Dataset entries:
────────────────

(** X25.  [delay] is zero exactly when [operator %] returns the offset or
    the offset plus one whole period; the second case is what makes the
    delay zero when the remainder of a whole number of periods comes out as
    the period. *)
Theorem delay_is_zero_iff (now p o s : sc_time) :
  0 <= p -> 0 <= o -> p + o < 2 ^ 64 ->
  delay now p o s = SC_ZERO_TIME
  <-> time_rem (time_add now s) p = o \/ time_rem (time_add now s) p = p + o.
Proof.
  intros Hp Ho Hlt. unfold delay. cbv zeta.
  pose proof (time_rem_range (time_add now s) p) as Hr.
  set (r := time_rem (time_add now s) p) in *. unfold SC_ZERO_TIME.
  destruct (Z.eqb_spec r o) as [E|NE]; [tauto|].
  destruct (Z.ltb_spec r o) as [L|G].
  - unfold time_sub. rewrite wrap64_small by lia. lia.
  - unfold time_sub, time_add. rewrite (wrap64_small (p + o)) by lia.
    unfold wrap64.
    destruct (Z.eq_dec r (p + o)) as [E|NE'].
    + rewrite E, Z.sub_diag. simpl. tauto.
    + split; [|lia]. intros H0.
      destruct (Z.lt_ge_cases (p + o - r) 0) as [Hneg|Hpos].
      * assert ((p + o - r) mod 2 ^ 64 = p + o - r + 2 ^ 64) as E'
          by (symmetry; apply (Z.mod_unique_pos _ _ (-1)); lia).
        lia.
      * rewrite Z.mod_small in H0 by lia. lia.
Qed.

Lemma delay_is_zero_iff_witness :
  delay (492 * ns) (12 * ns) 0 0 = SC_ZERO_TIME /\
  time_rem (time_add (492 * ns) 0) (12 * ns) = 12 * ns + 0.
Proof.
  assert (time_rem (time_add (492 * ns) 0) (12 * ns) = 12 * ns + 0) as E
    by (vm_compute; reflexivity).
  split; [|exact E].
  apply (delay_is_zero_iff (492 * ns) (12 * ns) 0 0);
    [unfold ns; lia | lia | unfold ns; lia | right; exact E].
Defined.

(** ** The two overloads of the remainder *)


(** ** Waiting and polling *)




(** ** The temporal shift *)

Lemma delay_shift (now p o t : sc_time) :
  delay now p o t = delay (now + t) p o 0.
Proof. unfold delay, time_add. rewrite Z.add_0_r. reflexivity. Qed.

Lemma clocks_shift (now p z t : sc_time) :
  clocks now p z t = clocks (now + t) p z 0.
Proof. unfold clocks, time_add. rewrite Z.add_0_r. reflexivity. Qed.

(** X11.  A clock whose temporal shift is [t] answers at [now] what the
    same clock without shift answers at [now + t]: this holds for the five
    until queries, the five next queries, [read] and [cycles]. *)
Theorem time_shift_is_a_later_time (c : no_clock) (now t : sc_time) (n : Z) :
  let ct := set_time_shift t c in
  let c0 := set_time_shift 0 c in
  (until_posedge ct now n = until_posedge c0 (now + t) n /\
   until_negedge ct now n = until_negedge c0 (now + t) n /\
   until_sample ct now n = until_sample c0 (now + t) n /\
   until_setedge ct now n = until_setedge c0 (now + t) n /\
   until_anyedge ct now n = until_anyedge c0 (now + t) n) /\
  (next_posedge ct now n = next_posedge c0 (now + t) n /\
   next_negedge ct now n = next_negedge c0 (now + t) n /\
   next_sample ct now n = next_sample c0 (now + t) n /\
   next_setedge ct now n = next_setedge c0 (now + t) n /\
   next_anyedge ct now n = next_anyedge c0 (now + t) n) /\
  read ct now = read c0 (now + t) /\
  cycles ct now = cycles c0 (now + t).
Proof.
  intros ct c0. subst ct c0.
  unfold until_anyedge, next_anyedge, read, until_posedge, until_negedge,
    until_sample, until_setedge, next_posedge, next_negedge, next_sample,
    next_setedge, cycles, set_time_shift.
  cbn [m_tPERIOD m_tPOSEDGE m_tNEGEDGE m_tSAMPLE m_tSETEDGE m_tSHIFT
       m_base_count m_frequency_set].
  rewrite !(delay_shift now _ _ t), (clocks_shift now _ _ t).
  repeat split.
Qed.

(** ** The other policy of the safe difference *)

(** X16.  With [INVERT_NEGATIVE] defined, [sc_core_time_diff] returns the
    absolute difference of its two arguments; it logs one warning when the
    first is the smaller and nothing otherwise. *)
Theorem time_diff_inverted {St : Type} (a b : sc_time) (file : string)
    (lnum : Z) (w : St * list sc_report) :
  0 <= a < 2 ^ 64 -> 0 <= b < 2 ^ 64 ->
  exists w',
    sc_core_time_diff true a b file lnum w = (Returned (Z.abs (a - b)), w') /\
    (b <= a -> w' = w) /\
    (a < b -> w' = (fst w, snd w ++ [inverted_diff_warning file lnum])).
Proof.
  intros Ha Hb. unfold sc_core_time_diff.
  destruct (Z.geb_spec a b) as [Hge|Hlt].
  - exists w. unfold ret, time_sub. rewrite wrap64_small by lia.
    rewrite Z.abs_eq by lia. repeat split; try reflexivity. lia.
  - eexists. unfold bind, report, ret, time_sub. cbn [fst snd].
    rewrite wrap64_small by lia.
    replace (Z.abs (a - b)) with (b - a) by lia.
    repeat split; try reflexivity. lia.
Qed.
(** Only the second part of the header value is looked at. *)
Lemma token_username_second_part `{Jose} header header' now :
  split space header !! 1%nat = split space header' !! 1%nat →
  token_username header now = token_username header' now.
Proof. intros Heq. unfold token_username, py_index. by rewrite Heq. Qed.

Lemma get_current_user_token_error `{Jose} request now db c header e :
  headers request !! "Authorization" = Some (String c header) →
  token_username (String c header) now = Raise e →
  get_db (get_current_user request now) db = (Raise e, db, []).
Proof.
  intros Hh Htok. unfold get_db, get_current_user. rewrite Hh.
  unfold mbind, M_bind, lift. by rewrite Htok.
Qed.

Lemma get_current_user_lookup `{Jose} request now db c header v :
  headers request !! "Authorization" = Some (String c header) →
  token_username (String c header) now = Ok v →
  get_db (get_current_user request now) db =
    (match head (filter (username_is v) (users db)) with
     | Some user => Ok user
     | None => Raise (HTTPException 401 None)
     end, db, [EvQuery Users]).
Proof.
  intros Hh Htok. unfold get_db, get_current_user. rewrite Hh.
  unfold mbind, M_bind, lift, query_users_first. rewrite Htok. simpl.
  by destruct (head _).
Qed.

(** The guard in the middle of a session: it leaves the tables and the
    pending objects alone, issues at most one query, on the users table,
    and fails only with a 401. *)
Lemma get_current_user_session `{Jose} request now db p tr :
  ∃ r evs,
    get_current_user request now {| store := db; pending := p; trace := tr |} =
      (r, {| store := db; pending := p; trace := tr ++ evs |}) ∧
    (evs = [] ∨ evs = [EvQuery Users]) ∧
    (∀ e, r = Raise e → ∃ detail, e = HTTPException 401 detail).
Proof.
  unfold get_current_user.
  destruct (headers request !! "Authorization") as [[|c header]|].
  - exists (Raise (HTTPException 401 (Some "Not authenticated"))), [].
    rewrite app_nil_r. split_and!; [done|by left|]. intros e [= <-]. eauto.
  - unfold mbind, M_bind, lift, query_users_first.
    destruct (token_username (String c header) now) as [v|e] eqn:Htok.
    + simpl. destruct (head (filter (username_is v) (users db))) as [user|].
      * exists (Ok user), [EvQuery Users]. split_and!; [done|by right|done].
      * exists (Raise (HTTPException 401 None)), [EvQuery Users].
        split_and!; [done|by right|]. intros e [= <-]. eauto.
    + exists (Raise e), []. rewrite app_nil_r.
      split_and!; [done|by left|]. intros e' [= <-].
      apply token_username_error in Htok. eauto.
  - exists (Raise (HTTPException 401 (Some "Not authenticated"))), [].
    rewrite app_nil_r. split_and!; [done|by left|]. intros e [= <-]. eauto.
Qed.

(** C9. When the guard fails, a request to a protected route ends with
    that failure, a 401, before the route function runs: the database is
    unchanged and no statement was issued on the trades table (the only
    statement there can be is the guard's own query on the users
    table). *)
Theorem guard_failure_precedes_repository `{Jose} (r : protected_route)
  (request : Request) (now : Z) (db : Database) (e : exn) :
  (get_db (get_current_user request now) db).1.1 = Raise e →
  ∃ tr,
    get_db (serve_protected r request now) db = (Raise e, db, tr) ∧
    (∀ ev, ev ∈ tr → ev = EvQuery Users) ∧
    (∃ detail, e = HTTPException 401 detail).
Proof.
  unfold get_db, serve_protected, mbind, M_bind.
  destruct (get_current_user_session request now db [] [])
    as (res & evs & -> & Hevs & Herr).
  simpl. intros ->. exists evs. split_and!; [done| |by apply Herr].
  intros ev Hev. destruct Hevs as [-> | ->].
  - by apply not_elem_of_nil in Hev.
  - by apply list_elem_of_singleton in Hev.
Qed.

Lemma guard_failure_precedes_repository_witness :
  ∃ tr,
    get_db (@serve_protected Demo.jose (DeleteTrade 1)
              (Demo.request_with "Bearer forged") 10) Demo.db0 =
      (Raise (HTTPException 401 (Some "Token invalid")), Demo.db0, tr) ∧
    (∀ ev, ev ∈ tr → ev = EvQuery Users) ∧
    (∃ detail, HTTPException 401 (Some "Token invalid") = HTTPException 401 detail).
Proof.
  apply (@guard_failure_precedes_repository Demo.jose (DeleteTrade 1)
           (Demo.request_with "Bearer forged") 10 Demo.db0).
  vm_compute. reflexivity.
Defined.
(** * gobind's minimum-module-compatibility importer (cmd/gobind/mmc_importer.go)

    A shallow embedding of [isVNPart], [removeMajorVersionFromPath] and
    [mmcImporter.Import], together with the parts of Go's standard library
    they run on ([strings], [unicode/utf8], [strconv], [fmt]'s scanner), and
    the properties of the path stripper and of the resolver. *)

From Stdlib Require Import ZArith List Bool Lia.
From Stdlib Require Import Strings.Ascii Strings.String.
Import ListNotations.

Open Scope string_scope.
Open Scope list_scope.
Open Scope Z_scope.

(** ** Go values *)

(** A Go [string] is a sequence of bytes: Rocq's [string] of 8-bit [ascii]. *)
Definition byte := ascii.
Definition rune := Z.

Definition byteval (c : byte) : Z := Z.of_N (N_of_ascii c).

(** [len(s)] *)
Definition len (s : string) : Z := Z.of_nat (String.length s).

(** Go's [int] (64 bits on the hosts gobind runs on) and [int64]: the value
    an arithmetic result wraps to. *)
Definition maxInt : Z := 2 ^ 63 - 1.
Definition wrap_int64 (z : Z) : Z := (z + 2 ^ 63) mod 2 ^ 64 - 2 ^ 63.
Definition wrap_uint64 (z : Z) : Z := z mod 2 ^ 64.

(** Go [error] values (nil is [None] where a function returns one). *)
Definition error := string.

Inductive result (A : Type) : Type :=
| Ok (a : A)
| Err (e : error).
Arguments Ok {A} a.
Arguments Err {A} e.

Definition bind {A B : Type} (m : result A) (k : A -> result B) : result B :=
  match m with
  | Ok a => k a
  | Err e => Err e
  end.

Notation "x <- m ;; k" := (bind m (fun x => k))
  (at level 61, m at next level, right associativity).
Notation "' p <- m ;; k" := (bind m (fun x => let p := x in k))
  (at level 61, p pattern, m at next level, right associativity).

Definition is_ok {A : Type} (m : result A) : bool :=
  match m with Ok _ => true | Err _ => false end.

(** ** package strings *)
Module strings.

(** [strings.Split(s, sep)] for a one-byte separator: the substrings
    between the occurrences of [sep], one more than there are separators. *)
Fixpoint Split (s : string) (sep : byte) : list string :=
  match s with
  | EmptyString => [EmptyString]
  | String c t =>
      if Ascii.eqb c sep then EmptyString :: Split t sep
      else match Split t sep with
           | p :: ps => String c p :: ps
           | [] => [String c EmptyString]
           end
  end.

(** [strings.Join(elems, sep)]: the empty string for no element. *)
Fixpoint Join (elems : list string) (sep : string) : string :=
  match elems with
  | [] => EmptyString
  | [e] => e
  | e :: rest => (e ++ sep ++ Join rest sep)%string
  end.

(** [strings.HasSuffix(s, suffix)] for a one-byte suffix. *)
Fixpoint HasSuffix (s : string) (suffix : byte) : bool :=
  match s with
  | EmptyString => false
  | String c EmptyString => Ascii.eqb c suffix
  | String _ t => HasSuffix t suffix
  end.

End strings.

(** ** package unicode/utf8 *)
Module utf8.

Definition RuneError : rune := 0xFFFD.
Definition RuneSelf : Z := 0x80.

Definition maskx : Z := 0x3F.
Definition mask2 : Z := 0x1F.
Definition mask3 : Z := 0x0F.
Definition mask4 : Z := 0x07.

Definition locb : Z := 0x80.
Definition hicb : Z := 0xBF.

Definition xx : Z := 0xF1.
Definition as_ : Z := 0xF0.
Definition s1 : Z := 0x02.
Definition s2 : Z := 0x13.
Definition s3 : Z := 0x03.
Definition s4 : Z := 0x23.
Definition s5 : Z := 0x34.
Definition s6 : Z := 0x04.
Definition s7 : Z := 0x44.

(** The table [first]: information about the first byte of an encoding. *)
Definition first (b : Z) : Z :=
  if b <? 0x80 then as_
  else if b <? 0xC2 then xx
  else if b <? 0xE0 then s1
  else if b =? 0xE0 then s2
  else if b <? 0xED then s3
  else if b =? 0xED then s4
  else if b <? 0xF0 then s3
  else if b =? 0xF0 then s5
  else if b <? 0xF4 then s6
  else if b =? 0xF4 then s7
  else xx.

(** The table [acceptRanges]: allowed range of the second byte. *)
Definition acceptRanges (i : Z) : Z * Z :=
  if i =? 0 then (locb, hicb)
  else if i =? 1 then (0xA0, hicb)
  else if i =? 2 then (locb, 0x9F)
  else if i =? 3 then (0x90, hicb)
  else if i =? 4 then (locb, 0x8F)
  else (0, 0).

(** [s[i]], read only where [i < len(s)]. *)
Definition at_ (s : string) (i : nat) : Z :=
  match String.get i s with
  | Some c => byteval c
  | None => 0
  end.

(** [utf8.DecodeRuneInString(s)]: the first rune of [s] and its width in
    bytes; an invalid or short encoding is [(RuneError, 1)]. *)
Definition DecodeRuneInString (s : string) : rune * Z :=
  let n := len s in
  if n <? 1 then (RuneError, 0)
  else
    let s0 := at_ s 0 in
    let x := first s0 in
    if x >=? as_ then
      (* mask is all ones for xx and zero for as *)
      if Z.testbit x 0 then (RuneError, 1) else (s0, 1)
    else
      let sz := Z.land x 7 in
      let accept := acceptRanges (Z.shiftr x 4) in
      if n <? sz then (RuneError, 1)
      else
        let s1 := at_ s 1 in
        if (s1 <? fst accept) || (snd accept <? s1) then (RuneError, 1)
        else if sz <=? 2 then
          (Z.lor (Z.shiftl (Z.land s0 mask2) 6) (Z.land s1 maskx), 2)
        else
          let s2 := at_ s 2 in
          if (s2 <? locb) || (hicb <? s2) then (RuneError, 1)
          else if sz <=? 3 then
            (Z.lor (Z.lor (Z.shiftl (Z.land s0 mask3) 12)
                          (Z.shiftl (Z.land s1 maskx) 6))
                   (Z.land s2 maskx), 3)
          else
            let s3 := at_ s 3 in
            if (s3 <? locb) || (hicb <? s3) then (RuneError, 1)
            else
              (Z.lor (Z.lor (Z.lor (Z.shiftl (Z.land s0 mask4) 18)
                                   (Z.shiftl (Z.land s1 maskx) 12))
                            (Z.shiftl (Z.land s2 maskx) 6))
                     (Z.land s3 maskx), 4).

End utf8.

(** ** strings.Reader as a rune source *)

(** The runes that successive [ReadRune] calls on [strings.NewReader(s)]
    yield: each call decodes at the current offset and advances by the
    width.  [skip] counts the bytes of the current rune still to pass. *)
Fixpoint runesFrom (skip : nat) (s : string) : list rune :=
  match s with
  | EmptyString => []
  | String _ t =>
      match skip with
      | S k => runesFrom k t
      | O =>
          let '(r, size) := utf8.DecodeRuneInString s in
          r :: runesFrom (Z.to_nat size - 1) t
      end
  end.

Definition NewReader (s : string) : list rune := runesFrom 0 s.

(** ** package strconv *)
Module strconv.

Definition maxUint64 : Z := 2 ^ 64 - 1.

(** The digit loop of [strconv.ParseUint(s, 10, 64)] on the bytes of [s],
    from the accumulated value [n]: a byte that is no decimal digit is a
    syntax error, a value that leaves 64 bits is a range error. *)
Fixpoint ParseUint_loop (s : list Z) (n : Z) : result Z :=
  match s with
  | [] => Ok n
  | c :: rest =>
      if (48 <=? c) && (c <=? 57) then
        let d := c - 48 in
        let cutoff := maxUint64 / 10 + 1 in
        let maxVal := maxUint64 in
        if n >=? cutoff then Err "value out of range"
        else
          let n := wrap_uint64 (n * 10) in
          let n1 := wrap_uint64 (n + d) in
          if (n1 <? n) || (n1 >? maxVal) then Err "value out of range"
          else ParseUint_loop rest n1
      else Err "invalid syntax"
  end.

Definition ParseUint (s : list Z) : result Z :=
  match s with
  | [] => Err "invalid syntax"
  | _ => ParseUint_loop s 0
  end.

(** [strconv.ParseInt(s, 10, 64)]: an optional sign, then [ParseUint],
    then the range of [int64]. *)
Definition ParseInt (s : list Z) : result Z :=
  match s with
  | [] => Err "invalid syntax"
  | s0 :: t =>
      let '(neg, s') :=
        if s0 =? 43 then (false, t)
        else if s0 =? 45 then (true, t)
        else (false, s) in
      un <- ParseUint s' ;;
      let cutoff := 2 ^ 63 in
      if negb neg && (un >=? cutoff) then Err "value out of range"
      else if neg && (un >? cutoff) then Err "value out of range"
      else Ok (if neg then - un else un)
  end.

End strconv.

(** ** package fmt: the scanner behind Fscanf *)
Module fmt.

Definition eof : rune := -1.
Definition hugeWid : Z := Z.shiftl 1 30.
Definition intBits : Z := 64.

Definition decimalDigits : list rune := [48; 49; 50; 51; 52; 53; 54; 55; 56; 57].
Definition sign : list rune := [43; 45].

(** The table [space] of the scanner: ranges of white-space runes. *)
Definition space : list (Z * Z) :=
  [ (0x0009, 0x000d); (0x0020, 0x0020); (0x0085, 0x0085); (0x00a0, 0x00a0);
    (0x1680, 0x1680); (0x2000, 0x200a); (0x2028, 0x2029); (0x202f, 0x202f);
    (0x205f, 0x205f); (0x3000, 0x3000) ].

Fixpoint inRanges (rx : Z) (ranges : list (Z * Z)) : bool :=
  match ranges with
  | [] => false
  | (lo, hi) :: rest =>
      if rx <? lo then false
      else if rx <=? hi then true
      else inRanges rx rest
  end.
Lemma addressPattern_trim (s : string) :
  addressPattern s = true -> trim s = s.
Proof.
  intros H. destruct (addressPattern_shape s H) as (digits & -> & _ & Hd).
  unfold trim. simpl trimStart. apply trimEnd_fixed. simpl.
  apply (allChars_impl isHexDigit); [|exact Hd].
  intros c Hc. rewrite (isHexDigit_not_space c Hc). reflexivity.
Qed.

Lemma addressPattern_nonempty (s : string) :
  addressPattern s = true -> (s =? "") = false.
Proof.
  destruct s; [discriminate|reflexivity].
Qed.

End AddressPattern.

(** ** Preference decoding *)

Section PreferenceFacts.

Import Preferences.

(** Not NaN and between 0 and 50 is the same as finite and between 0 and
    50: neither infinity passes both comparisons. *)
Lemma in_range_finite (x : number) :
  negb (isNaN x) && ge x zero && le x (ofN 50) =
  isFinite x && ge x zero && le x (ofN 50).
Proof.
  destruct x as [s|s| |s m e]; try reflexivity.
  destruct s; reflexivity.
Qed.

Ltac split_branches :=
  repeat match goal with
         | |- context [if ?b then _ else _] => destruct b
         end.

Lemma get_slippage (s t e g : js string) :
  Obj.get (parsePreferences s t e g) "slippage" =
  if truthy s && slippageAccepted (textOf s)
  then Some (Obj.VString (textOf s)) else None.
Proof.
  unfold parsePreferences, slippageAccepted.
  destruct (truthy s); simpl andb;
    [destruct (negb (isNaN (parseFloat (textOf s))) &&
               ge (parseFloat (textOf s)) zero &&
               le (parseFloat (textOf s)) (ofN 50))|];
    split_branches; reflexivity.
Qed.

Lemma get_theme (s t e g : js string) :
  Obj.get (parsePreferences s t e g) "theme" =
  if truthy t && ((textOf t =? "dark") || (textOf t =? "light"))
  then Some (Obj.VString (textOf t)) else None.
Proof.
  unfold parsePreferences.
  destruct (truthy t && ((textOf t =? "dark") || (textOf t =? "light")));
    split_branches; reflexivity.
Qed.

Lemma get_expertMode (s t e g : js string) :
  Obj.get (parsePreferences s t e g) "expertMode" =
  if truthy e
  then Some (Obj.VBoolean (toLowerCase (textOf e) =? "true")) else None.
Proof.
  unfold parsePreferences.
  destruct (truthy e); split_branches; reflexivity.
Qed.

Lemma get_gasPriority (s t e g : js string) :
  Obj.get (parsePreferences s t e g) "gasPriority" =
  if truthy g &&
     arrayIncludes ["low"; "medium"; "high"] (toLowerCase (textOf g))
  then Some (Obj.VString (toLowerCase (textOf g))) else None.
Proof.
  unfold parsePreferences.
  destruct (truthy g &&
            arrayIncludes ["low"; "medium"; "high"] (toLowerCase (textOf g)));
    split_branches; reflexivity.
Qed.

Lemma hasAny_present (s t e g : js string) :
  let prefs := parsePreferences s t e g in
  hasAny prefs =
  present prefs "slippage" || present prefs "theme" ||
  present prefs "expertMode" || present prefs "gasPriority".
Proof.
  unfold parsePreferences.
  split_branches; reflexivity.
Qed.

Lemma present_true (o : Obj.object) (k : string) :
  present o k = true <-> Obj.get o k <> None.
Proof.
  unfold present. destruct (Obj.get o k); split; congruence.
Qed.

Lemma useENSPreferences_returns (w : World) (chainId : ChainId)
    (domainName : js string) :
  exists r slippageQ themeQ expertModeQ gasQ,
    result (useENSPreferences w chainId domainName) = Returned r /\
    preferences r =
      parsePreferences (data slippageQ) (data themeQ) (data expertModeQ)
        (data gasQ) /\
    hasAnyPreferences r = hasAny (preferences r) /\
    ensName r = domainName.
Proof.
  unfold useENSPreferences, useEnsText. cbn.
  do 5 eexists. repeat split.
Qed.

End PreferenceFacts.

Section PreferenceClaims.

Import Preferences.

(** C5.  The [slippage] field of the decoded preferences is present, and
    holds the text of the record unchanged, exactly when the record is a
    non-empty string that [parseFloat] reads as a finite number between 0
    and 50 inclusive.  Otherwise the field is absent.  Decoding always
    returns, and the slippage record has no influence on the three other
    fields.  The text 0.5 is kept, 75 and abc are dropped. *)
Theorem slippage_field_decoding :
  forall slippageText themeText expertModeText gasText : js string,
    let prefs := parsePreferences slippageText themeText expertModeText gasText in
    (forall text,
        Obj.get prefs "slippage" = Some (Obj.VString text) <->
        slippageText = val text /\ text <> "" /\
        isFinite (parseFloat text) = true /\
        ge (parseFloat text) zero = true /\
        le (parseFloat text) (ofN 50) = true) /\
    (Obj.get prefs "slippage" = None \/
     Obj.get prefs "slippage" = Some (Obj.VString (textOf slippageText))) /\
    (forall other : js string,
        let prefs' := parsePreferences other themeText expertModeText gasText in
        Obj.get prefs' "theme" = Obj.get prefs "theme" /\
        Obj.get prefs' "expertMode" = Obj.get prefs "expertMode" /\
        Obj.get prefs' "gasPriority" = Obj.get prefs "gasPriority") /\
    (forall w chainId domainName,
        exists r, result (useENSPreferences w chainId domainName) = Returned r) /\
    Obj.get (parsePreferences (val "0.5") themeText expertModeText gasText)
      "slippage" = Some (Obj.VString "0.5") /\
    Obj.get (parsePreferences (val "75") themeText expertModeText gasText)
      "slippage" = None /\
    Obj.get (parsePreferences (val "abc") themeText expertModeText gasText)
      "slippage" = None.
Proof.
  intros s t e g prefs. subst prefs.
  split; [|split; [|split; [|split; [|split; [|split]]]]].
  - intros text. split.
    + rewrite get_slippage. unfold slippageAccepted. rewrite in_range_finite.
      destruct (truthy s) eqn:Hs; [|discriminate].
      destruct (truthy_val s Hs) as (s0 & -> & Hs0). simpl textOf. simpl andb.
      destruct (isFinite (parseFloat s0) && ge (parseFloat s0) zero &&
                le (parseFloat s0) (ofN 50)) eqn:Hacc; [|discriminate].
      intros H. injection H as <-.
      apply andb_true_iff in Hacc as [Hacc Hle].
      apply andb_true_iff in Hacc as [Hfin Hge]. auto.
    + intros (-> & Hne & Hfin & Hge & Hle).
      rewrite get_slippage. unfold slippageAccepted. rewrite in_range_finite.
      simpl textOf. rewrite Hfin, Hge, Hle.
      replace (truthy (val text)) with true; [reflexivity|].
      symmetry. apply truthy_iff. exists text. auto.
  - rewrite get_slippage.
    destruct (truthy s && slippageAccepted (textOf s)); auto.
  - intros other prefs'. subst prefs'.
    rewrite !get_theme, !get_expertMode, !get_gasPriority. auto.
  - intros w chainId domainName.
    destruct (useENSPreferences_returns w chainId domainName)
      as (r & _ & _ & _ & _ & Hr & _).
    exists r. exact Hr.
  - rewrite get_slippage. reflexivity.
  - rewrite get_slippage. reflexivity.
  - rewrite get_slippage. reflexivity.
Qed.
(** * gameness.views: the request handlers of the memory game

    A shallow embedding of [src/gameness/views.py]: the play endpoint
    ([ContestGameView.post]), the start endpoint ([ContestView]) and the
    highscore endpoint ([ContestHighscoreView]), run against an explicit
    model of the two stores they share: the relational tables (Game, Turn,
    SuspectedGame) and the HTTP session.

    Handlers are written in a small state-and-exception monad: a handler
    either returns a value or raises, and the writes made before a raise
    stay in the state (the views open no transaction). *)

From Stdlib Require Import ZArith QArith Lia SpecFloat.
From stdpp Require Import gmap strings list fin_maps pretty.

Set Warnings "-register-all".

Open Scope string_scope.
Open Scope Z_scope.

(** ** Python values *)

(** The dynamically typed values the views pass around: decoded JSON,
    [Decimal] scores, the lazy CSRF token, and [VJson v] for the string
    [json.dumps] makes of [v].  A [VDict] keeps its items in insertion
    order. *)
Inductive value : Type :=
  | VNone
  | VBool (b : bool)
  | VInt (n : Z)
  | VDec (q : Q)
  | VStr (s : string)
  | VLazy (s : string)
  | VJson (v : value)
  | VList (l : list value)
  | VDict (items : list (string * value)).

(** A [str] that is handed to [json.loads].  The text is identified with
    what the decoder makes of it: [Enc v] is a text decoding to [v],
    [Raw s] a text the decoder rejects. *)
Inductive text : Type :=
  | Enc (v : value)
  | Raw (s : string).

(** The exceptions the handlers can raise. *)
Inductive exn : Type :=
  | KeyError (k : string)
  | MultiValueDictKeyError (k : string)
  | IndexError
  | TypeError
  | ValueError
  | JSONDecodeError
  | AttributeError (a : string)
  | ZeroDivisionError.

────────────────

▶ [Description of the task] What is the number of lines in the records that contain "VDict"? Answer with it alone.

▶ [Answer section] 2